Making Transformers Efficient, an Introduction
Introduction
The introduction of the transformer architecture in 2017 (Vaswani et al. 2017) has revolutionized the field of NLP and has slowly began influencing the field of computer vision by achieving SOTA results on Imagenet (Dosovitskiy et al. 2020) and very recently being used by Deepmind to tackle the problem of protein folding (Jumper et al.2021).
Transformers quickly overtook RNNs and LSTMs for every SOTA benchmark and industry for a number of reasons. Transformers are able to parallelize it’s computation, as opposed to processing inputs one token at a time (sequentially) which meant that Transformers were able to take advantage of modern day deep learning GPUs, and train on magnitudes more of data while taking significantly less time to train. Second, it’s ability to parallelize its computation across multiple GPUs has lead to the creation of insanely massive language models, such as OpenAI’s GPT-3, which has an absurd amount of 175 billion parameters and was trained on over 300 billion tokens (GPT-3 uses sub-word tokenization, meaning words that appear frequently get their own token, and very infrequently used words are broken up into multiple tokens). This has allowed large models to store more information in it’s weights than any previous RNN or LSTM. Lastly, the transformer gives us the ability to use transfer learning to use large pre-trained models from big companies like Facebook and Google and fine-tune them on relatively small labelled datasets (only a few thousand labels needed) whereas previously with RNNs and LSTMs, there was very little flexibility for fine-tuning, and you generally needed to train a model from scratch for each separate domain.
And while the transformer architecture is impressive, we know empirically that we need more data and parameters in order to achieve SOTA performance and achieve good zero-shot classification. Large models, like GPT-3 have demonstrated amazing results in zero-shot learning when scaled directly with parameter size and data size. GPT-3 has 175 billion parameters, and assuming each weight is stored as a fp32 number, that makes the model a staggering 700 billion bytes, or 700 GBs in size to just fit a model on a GPU, not even including the extra VRAM required doing any computation. That means it would take 9 Nvidia A100s 80GB (at ~15k USD/GPU) to just fit the model on.
While transformers have achieved unprecedented levels of performance, they’ve also increased the cost of computation in the order of magnitudes. For context, BERT-large came out at ~300M parameters, people thought it was too big. Fast forward 4 years later, and large models are pushing ~500B parameters, 3 magnitudes larger than BERT-large. Making transformers more efficient (in both memory and compute) makes deep learning more accessible, and enables edge computing on cpus and mobile devices.
DistilBERT
DistilBERT (Sanh et al. 2019), is a BERT based model that is 40% smaller than BERT-base, 60% faster, all the while retaining 97% of the performance. They were able to achieve this through a process called knowledge distillation, where a student model is trained to reproduce the behaviour of a teacher model.
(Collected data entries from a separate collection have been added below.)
Lemma each_entry_spares lo skip body sub t s :
  0 <= lo < 512 ->
  (forall e u, pm u = pm s -> spares (sub (frame_of e)) u (body (frame_of e) u)) ->
  spares (of_table lo skip sub (pm s) t) s (each_entry lo skip body t s).
Proof.
  intros Hlo Hb. unfold each_entry.
  match goal with |- spares ?R _ (for_each ?b ?n ?i ?s0) => apply (for_each_ind b (fun _ u => spares R s0 u) n i s0) end.
  { split; [done|]. by intros Ha. }
  intros i u Hi Hu. pose proof (proj1 Hu) as Eu. rewrite Eu.
  destruct (has _ PAGE_PRESENT) eqn:Ep; simpl; [|done].
  destruct (skip && has _ PAGE_HUGE) eqn:Eh; [done|].
  eapply spares_trans; [exact Hu|]. eapply spares_weaken; [|by apply Hb].
  intros p Hp. exists i. split; [lia|]. split; [done|]. split; [|done]. intros ->. by destruct (has _ PAGE_HUGE).
Qed.

Lemma table_spares lo skip body sub t s :
  0 <= lo < 512 -> is_page t ->
  (forall e u, pm u = pm s -> spares (sub (frame_of e)) u (body (frame_of e) u)) ->
  spares (fun p => p = t \/ of_table lo skip sub (pm s) t p) s (pa_free (each_entry lo skip body t s) t).
Proof.
  intros Hlo Ht Hb. pose proof (each_entry_spares lo skip body sub t s Hlo Hb) as H1.
  eapply spares_trans; [eapply spares_weaken, H1; by right|]. eapply spares_weaken, pa_free_spares; [by left|done].
Qed.

Lemma free_pt_spares t s : is_page t -> (forall e, is_page (frame_of e)) -> spares (of_pt (pm s) t) s (free_pt t s).
Proof.
  intros Ht Hf. unfold free_pt, of_pt. apply table_spares; [lia|done|]. intros e u _. apply free_leaf_spares, Hf.
Qed.

Lemma free_pd_spares t s : is_page t -> (forall e, is_page (frame_of e)) -> spares (of_pd (pm s) t) s (free_pd t s).
Proof.
  intros Ht Hf. unfold free_pd, of_pd. apply table_spares; [lia|done|]. intros e u <-. by apply free_pt_spares.
Qed.

Lemma free_pdpt_spares t s : is_page t -> (forall e, is_page (frame_of e)) -> spares (of_pdpt (pm s) t) s (free_pdpt_subtree t s).
Proof.
  intros Ht Hf. unfold free_pdpt_subtree, of_pdpt. apply table_spares; [lia|done|]. intros e u <-. by apply free_pd_spares.
Qed.

(** [vmm_destroy_address_space] lets go only of the PML4 and of the
    tables and pages below its entries 4 to 511: every other page, in
    particular all that hangs under the shared entries 0 to 3, keeps its
    place and its reference count, and no memory is written. *)
Theorem vmm_destroy_spares s root :
  is_page root -> (forall x, 0 <= pm s x) -> allocator_ok (pa s) ->
  let s' := vmm_destroy_address_space s root in
  pm s' = pm s /\ allocator_ok (pa s') /\
  forall q, is_page q -> q <> root -> ~ of_table 4 false (of_pdpt (pm s)) (pm s) root q ->
    (in_use (pa s') q <-> in_use (pa s) q) /\ ref_get (pa s') q = ref_get (pa s) q.
Proof.
  intros Hr Hw Ha s'. unfold s', vmm_destroy_address_space. destruct (root =? 0); [by split|].
  assert (forall e, is_page (frame_of e)) as Hf.
  { intros e. unfold frame_of. apply is_page_mask. split; [apply Z.land_nonneg; right; unfold PTE_PHYS_MASK; lia|].
    by rewrite <- Z.land_assoc, Z.land_diag. }
  destruct (table_spares 4 false free_pdpt_subtree (of_pdpt (pm s)) root s ltac:(lia) Hr) as [H1 H2].
  { intros e u <-. by apply free_pdpt_spares. }
  split; [done|]. destruct (H2 Ha) as [H3 H4]. split; [done|]. intros q Hq Hne Hn. apply H4; [done|]. by intros [->|].
Qed.
(** closing the write end strands a sleeping reader.  [pipe_close] wakes
    nobody: afterwards the reader is still registered, it would return 0
    (end of file) if it ran, but no descriptor can write to its pipe, so no
    call of this file wakes it. *)
Theorem pipe_close_strands_reader s fd pid :
  fds_ok s -> pipe_is_pipe_fd s fd = true -> is_write_end (pipe_fds s).[fd - PIPE_FD_BASE] = true ->
  read_waiter (pipes s).[fd_pipe s fd] = pid -> 0 < pid ->
  sleepers_ok (pipes s).[fd_pipe s fd] ->
  read_waiter (pipes (pipe_close s fd).1).[fd_pipe s fd] = pid /\
  (forall count, (read_resume (pipe_close s fd).1 (fd_pipe s fd) pid count).1.2 = Ret []) /\
  (forall fd' w bytes r, pipe_write (pipe_close s fd).1 fd' w bytes = inr r ->
     fd_pipe (pipe_close s fd).1 fd' <> fd_pipe s fd).
Proof.
  intros Hs E Hw Hr Hpid [Hsl _]. rewrite Hr in Hsl. specialize (Hsl Hpid).
  pose proof (pipe_close_fds_ok s fd Hs) as Hs'. pose proof (pipe_close_eq s fd E) as Ec. cbv zeta in Ec.
  fold (fd_pipe s fd) in Ec. rewrite Hw in Ec. apply is_pipe_fd_used, used_range in E as [Hq Hu]; [|apply Hs].
  fold (fd_pipe s fd) in Hq, Hu. set (q := fd_pipe s fd) in *. pose proof (ps_pipes s Hs) as Hp.
  assert ((pipes (pipe_close s fd).1).[q] = close_end (pipes s).[q] true) as Eq
    by (rewrite Ec; simpl; by rewrite geti_seti_eq by lia).
  destruct (close_end_spec (pipes s).[q] true Hu) as (Ce & _ & _ & Cw). injection Cw as Cr Cw.
  assert (write_open (close_end (pipes s).[q] true) = false) as Ew 
    by (etransitivity; [apply (Ce true)|apply andb_false_r]).
  assert (bytes_available (close_end (pipes s).[q] true) = 0) as Eb
    by (rewrite <- Hsl; unfold close_end; simpl; by case_match).
  split; [by rewrite Eq, Cr|]. split.
  - intros count. unfold read_resume, read_loop. rewrite geti_with_pipe by (done || apply Hs').
    rewrite Eq. simpl. by rewrite Eb, Ew.
  - intros fd' w bytes r Hwr Hc. unfold pipe_write in Hwr.
    destruct (pipe_is_pipe_fd (pipe_close s fd).1 fd') eqn:E'; [|done].
    apply is_pipe_fd_used in E'. pose proof (fo_open _ Hs' _ E') as O. fold (fd_pipe (pipe_close s fd).1 fd') in O.
    destruct (is_write_end (pipe_fds (pipe_close s fd).1).[fd' - PIPE_FD_BASE]); [|done].
    rewrite Hc, Eq in O. cbn [end_open] in O. congruence.
Qed.

Lemma pipe_close_strands_reader_witness :
  read_waiter (pipes (pipe_close (exec demo_pipe (CRead 200 8 5)) 201).1).[0] = 8.
Proof.
  apply (pipe_close_strands_reader (exec demo_pipe (CRead 200 8 5)) 201 8); try by vm_compute.
  - by apply (exec_spec demo_pipe (CRead 200 8 5) demo_pipe_ok).
Defined.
They do this by having 3 different loss functions: distillation loss, cosine embedding loss, and masked language modelling loss.
During normal training, we get logits after the final linear layer, which we then push through a softmax to get our probability distributions. In an ideal world, only the predicted value will be high (near 1), while the rest will be near zero. Distillation loss, defined as $L_{ce} = \Sigma{t_i * log(s_i)}$. Here ${t_i}$ represents the teacher’s output and ${s_i}$ is the student’s output. If you notice, this is actually the same formula as standard cross entropy loss, but instead of comparing our student predictions to the label, we compare it to the teacher’s predictions, so as our model can learn to mimmic the teacher model. We want the ouput one-hot encoding vector’s from the teacher and student model to be as close as possible.
Cosine embedding loss computes the measure of the loss between two input vectors are similar or dissimilar, by using the cosine distance. The authors of the paper claimed that this helped align the direction of the student and teacher hiddens state vectors.
The final loss function is masked language modelling, which is just cross entropy loss between the student output and the label. This is the only loss function that doesn’t “learn” from the teacher model.
Lastly, DistilBERT also optimize the training of their model according to RoBERTa (Liu et al. 2019), which found that the original BERT model was underfit and it’s performance increased when it was trained longer on more data. It also dropped the next sentence prediction task during the pre-training of the model and dynamically changed the masking pattern on the training data during language modelling, which further improved the performance of the model.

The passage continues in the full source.